Mais, si ce gouvernement macédonien, gouvernement faible d'un petit pays sans moyens, réduit à l'état de quasi-protectorat de l'impérialisme, peut se montrer aussi brutalement offensif, c'est qu'il a d'abord reçu l'appui démonstratif des dirigeants de l'Union européenne et de l'OTAN. Les Chirac et autres ont reçu et encouragé son président, Boris Trajkovski. Plusieurs pays de l'OTAN, dont la France, ont annoncé qu'ils fournissaient leur assistance à l'état-major de l'armée macédonienne en matière de renseignements, d'officiers-conseillers, etc., et en se servant des contingents de la KFOR basés au Kosovo limitrophe. Par ailleurs, l'OTAN a réduit la zone de sécurité (instaurée en juin 1999) autour du Kosovo, pour permettre à l'armée serbe de revenir se positionner aux limites de la Serbie et de la Macédoine.
Hypocrisie occidentale
Maintenant, dans un deuxième temps, les émissaires des gouvernements occidentaux se donnent, en cyniques chevronnés qu'ils sont, l'air de préconiser la "retenue" au gouvernement de Macédoine, en lui demandant d'éviter un "usage excessif" de la force contre les zones habitées par des civils, comme l'a formulé le ministre français Védrine. Mais cela, c'est pour la galerie, tandis que le renforcement militaire international aux frontières de la Macédoine est une réalité. De même que l'exigence des dirigeants de l'Union européenne vis-à-vis des dirigeants albanais du Kosovo, d'Ibrahim Rugova aux chefs de l'ex-UCK, selon laquelle ceux-ci devaient condamner les actions de l'UCK des Albanais de Macédoine, publiquement, faute de quoi le Parlement européen et le Conseil des ministres de l'UE pourraient couper les vivres au Kosovo... Devant quoi les trois principaux leaders albanais-kosovars se sont inclinés en appelant la guérilla-soeur de Macédoine à déposer les armes.
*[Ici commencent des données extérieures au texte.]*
(** C15. The slots of an imported Image are the partitions the agent makes: when an
    ingest reported success and an import made a layout of its disk, and the agent
    decodes the table text the layout carries with the label and the nodes the
    ingest read from its dump, then the agent's sfdisk script for that layout
    exists on any target disk, and its partition lines are, in order, for the
    devices of the layout's slots, no more and no fewer. *)
Theorem imported_slots_are_created cfg deps tr res disk imp layout targetDisk table
    (Hrun : runs (Run UnmarshalDump compact cfg deps) tr res) (Hok : ir_Success res = true)
    (Hdisk : ir_Disk res = Some disk) (Hlayout : importLayout imp disk = inl layout)
    (Ht : Unmarshal (rd_SfdiskJSON disk) = inl table)
    (Hsame : forall path json t, ev (R := tool_resp) (TDump path) (inl json) ∈ tr -> UnmarshalDump json = inl t -> same_table t table) :
  SfdiskScript Unmarshal (lay_SfdiskJSON layout) targetDisk =
    inl (String.concat "" (map (fun l => l +:+ newline) (header_lines table ++ partition_lines 0 targetDisk (st_Partitions table)))) /\
  Forall2 (line_for targetDisk) (partition_lines 0 targetDisk (st_Partitions table)) (lay_Slots layout).
Proof.
  destruct (Run_ends UnmarshalDump compact cfg deps tr res Hrun) as ([d|err] & [_ Hd] & ->); [|done]. cbn in Hdisk. injection Hdisk as ->.
  destruct (Hd disk eq_refl) as (json & parsed & ((path & Hdump) & Hp & Hall) & Hc & _). unfold importLayout in Hlayout.
  destruct (rd_SfdiskJSON disk =s ""); [done|].
  assert (Hl : lay_SfdiskJSON layout = rd_SfdiskJSON disk /\ lay_Slots layout = map (import_slot imp) (rd_Partitions disk) /\ rd_Partitions disk <> []).
  { by destruct (rd_Partitions disk) as [|part parts]; [|injection Hlayout as <-]. }
  destruct Hl as (-> & -> & Hne). unfold ParseSfdiskJSON in Hp. destruct (UnmarshalDump json) as [t|] eqn:Hu; [|done].
  destruct (Hsame path json t Hdump Hu) as [Hlabel Hnodes].
  destruct (table_kind (sf_Label t)) as [kind|] eqn:Hk; [|done]. injection Hp as <-. cbn [pd_Partitions] in Hall.
  split; [|by eapply lines_for_slots]. unfold SfdiskScript. rewrite Ht.
  assert (Hlab : (st_Label table =s "") = false). { rewrite <- Hlabel. apply String.eqb_neq. intros Hz. by rewrite Hz in Hk. }
  rewrite Hlab. destruct (st_Partitions table); [|done]. destruct (sf_Partitions t); [|done]. inversion Hall. congruence.
Qed.
End EndToEnd.

(** ** Publishing *)

Section Publish.
Context (sha1 : string -> InfoHash).

(** A published content: what was validated, and what the hash is of. *)
Definition published_as (t : jobtrace) (p : PublishPartition) (hash : string) : Prop :=
  exists info published data, within t (on_disk (LoadContentDirTorrentInfo (pub_SourceDir p))) (inl info) /\
    within t (copyDir (pub_SourceDir p) (pub_DestDir p)) None /\
    within t (on_disk (ValidateContentDir (pub_DestDir p) info)) None /\
    ev (R := tool_resp) (TFs (FReadFile (ContentDirTorrentInfoPath (pub_DestDir p)))) (inl data) ∈ t /\ ParseTorrentInfo data = inl published /\
    exists h, ComputeInfoHash sha1 published = inl h /\ hash = InfoHash_String h.

Lemma runs_try {A B} (p : job (A + GoErr)) w (f : A -> job (B + GoErr)) tr b : runs (try p w f) tr (inl b) ->
  exists t1 t2 a, tr = t1 ++ t2 /\ runs p t1 (inl a) /\ runs (f a) t2 (inl b).
Proof. intros (t1 & t2 & [a|err] & -> & Hp & Hf)%runs_bind; [eauto 6|by destruct Hf]. Qed.

Lemma runs_check {B} (p : job (option GoErr)) w (f : job (B + GoErr)) tr b : runs (check p w f) tr (inl b) ->
  exists t1 t2, tr = t1 ++ t2 /\ runs p t1 None /\ runs f t2 (inl b).
Proof. intros (t1 & t2 & [err|] & -> & Hp & Hf)%runs_bind; [by destruct Hf|eauto]. Qed.

Lemma publish_one p tr hash : runs (publishPartition sha1 p) tr (inl hash) -> published_as tr p hash.
Proof.
  intros (t1 & r1 & info & -> & H1 & (t2 & r2 & -> & H2 & (t3 & r3 & -> & H3 & (t4 & r4 & pub & -> & H4 & Hr)%runs_try)%runs_check)%runs_check)%runs_try.
  apply runs_try in Hr as (t5 & t6 & h & -> & [-> Hh] & [-> [= ->]]). destruct (load_reads _ _ _ H4) as (data & Hin & Hp).
  exists info, pub, data. split_and!; [by eexists [], t1, _|by eexists t1, t2, _|eexists (t1 ++ t2), t3, _; by rewrite <- !app_assoc|set_solver|done|by exists h].
Qed.

Lemma publish_last ps p acc tr hash : runs (runPublish sha1 (ps ++ [p]) acc) tr (inl hash) ->
  exists t1 t2, tr = t1 ++ t2 /\ published_as t2 p hash.
Proof.
  revert acc tr. induction ps as [|q ps IH]; intros acc tr; cbn [runPublish app].
  - intros (t1 & t2 & h & -> & H1 & [-> [= ->]])%runs_try. exists [], t1. rewrite app_nil_r. split; [done|]. by apply publish_one.
  - intros (t1 & t2 & h & -> & H1 & H2)%runs_try. apply IH in H2 as (u1 & u2 & -> & H2). exists (t1 ++ u1), u2. by rewrite app_assoc.
Qed.

(** A publish Job that reports success reports the info hash of the torrent.info
    that it read back from the volume of the last content, after the files there
    were validated against the torrent.info of the source. *)
Theorem published_hash_is_read_back ps p tr res
    (Hrun : runs (RunPublish sha1 (ps ++ [p])) tr res) (Hok : ir_Success res = true) :
  exists hash t1 t2, ir_Publish res = Some (mkResultPublish hash) /\ tr = t1 ++ t2 /\ published_as t2 p hash.
Proof.
  apply runs_bind in Hrun as (t1 & t2 & [hash|err] & -> & Hr & [-> ->]); [|done]. rewrite app_nil_r.
  apply publish_last in Hr as (u1 & u2 & -> & Hp). by exists hash, u1, u2.
Qed.
End Publish.

(** ** Samples *)

Module JobSample.
Definition cfg : Config := mkConfig "kezio-staged://noble" "qcow2" "sha256:AB" "/work" 0 "".
Definition deps : Dependencies := mkDependencies true true.
Definition dump (json : string) : sfdiskPartitionTable + GoErr :=
  inl (mkDumpTable "gpt" "guid" 0 [mkDumpPartition "/dev/nbd0p1" 2048 1000 "0FC6" "u1"; mkDumpPartition "/dev/nbd0p5" 4096 1000 "0657" "u5"]).
Definition table (json : string) : sfdiskJSONTable + GoErr :=
  inl (mkSfTable "gpt" "guid" 0 [mkSfPartition "/dev/nbd0p1" 2048 1000 "0FC6" "u1" "" false; mkSfPartition "/dev/nbd0p5" 4096 1000 "0657" "u5" "" false]).

(** The file system of a healthy run; [published] is what the volume of the
    content holds as torrent.info. *)
Definition disk (published : TorrentInfo) (e : fs) : fs_resp e :=
  match e with
  | FReadDir d => inl (if HasSuffix d "/content" then Example.data else Example.top)
  | FMkdirAll _ => None
  | FRename _ _ => None
  | FReadFile path => inl (WriteTorrentInfo (if HasPrefix path "/pvc" then published else Example.ti))
  end.

Definition handler (published : TorrentInfo) (e : tool) (u : unit) : option (tool_resp e * unit) :=
  match e return option (tool_resp e * unit) with
  | TFs e => Some (disk published e, u)
  | TResolveUpload _ => Some (inl "/staging/noble", u)
  | TSha256 _ => Some (inl "ab", u)
  | TInfo _ => Some (inl (mkQemuImgInfo "qcow2" 1000000), u)
  | TAttach _ _ => Some (inl "/dev/nbd0", u)
  | TDump _ => Some (inl "{}", u)
  | TPartitionDevice dev num => Some (inl (dev +:+ "p" +:+ show_dec num), u)
  | TDetect path => Some (inl (mkFSInfo (if HasSuffix path "p5" then "swap" else "ext4") "uuid"), u)
  | TStatfs _ => Some (inl (2 ^ 40), u)
  | TSize _ => Some (inl 0, u)
  | TGeteuid => Some (0, u)
  | TDetach _ | TLog _ => Some (tt, u)
  | TWalkDir _ => Some ([mkVisit "." true false None; mkVisit "torrent.info" false true None], u)
  | _ => Some (None, u)
  end.

Definition run : job IngestResult := Run dump inl cfg deps.
Definition outcome_of : option (IngestResult * unit * jobtrace) := exec (handler Example.ti) run tt.
Definition run_trace : jobtrace := match outcome_of with Some (_, _, tr) => tr | None => [] end.
Definition result : IngestResult := match outcome_of with Some (res, _, _) => res | None => FailureResult (errorf "none" []) end.

Lemma runs_ok : runs run run_trace result.
Proof. eapply (exec_runs (handler Example.ti) _ tt _ tt). vm_compute. reflexivity. Qed.

(** A published torrent.info with the files of the source's and other hashes. *)
Definition other : TorrentInfo := Example.ti <| PieceHashes := [repeat 205 20] |>.
Definition sum (s : string) : InfoHash := if Contains s (bytes_string (repeat 205 20)) then repeat 1 20 else repeat 2 20.
End JobSample.

(** What the sample ingests: a content and a swap partition, with the upload
    removed last. *)
Example sample_result :
  option_map (fun d => map (fun p => (rp_Number p, rp_Role p, rp_UsedBytes p, rp_LastExtentEnd p)) (rd_Partitions d)) (ir_Disk JobSample.result)
    = Some [(1, PartitionRoleData, 12288, 20480); (5, PartitionRoleSwap, 0, 0)] /\
  option_map (fun x => projT1 x) (last JobSample.run_trace) = Some (TRemoveUpload "noble").
Proof. vm_compute. auto. Qed.


Lemma ingest_captures_the_disk_witness : device JobSample.run_trace = None /\
  exists d, ir_Disk JobSample.result = Some d /\ length (rd_Partitions d) = 2%nat.
Proof.
  destruct (ingest_captures_the_disk JobSample.dump inl JobSample.cfg JobSample.deps JobSample.run_trace JobSample.result JobSample.runs_ok) as [Hd _].
  split; [exact Hd|]. eexists. split; [vm_compute; reflexivity|reflexivity].
Defined.

Lemma imported_slots_are_created_witness :
  exists d layout table, ir_Disk JobSample.result = Some d /\ importLayout (Sample.import "" None None) d = inl layout /\
    Forall2 (line_for "/dev/sda") (partition_lines 0 "/dev/sda" (st_Partitions table)) (lay_Slots layout).
Proof.
  assert (Hl : exists d layout, ir_Disk JobSample.result = Some d /\ importLayout (Sample.import "" None None) d = inl layout).
  { do 2 eexists. split; vm_compute; reflexivity. }
  destruct Hl as (d & layout & Hd & Hl). exists d, layout.
  eexists. split; [exact Hd|]. split; [exact Hl|].
  eapply (imported_slots_are_created JobSample.dump inl JobSample.table JobSample.cfg JobSample.deps JobSample.run_trace JobSample.result d
    (Sample.import "" None None) layout "/dev/sda").
  - exact JobSample.runs_ok.
  - vm_compute. reflexivity.
  - exact Hd.
  - exact Hl.
  - unfold JobSample.table. reflexivity.
  - intros path json t _ Ht. unfold JobSample.dump in Ht. injection Ht as <-. split; reflexivity.
Defined.

(** The copy of torrent.info is never compared with its source: when it arrives
    with other piece hashes, the Job reports success and, as the content's
    identity, the hash of a torrent none of whose pieces the files match. *)
Example altered_torrent_info_is_published :
  match exec (JobSample.handler JobSample.other) (RunPublish JobSample.sum [mkPublishPartition 1 "/work/content-1" "/pvc"]) tt with
  | Some (res, _, _) => res
  | None => FailureResult (errorf "none" [])
  end = mkIngestResult true "" None (Some (mkResultPublish (InfoHash_String (repeat 1 20)))) /\
  ComputeInfoHash JobSample.sum Example.ti = inl (repeat 2 20).
Proof. vm_compute. auto. Qed.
Cependant, il n'est malheureusement pas difficile de prévoir que la démonstration de force entamée par le gouvernement de Skopje contre les nationalistes albanais, pour le moins "couvée" (si ce n'est télécommandée) par les responsables impérialistes occidentaux, n'est pas près de régler le problème national posé par la discrimination dont la forte minorité albanophone de Macédoine est victime.
La violence guerrière, les bombardements atteignant les populations, ne font qu'aggraver les tensions entre les communautés albanophones et slaves qui composent en grande partie la Macédoine. Elles font aussi sans cesse se lever de nouvelles recrues pour l'UCK au sein des populations et d'une jeunesse prises au piège. Et si les dirigeants occidentaux escomptent, à travers cette opération, réduire les nationalistes albanais au silence, après avoir "maté" à leur manière en 1999 le nationalisme serbe incarné par Milosevic, c'est un fiasco qu'ils préparent. Tout comme ils ne font qu'entretenir la perpétuation de cette poudrière balkanique dont ils sont responsables.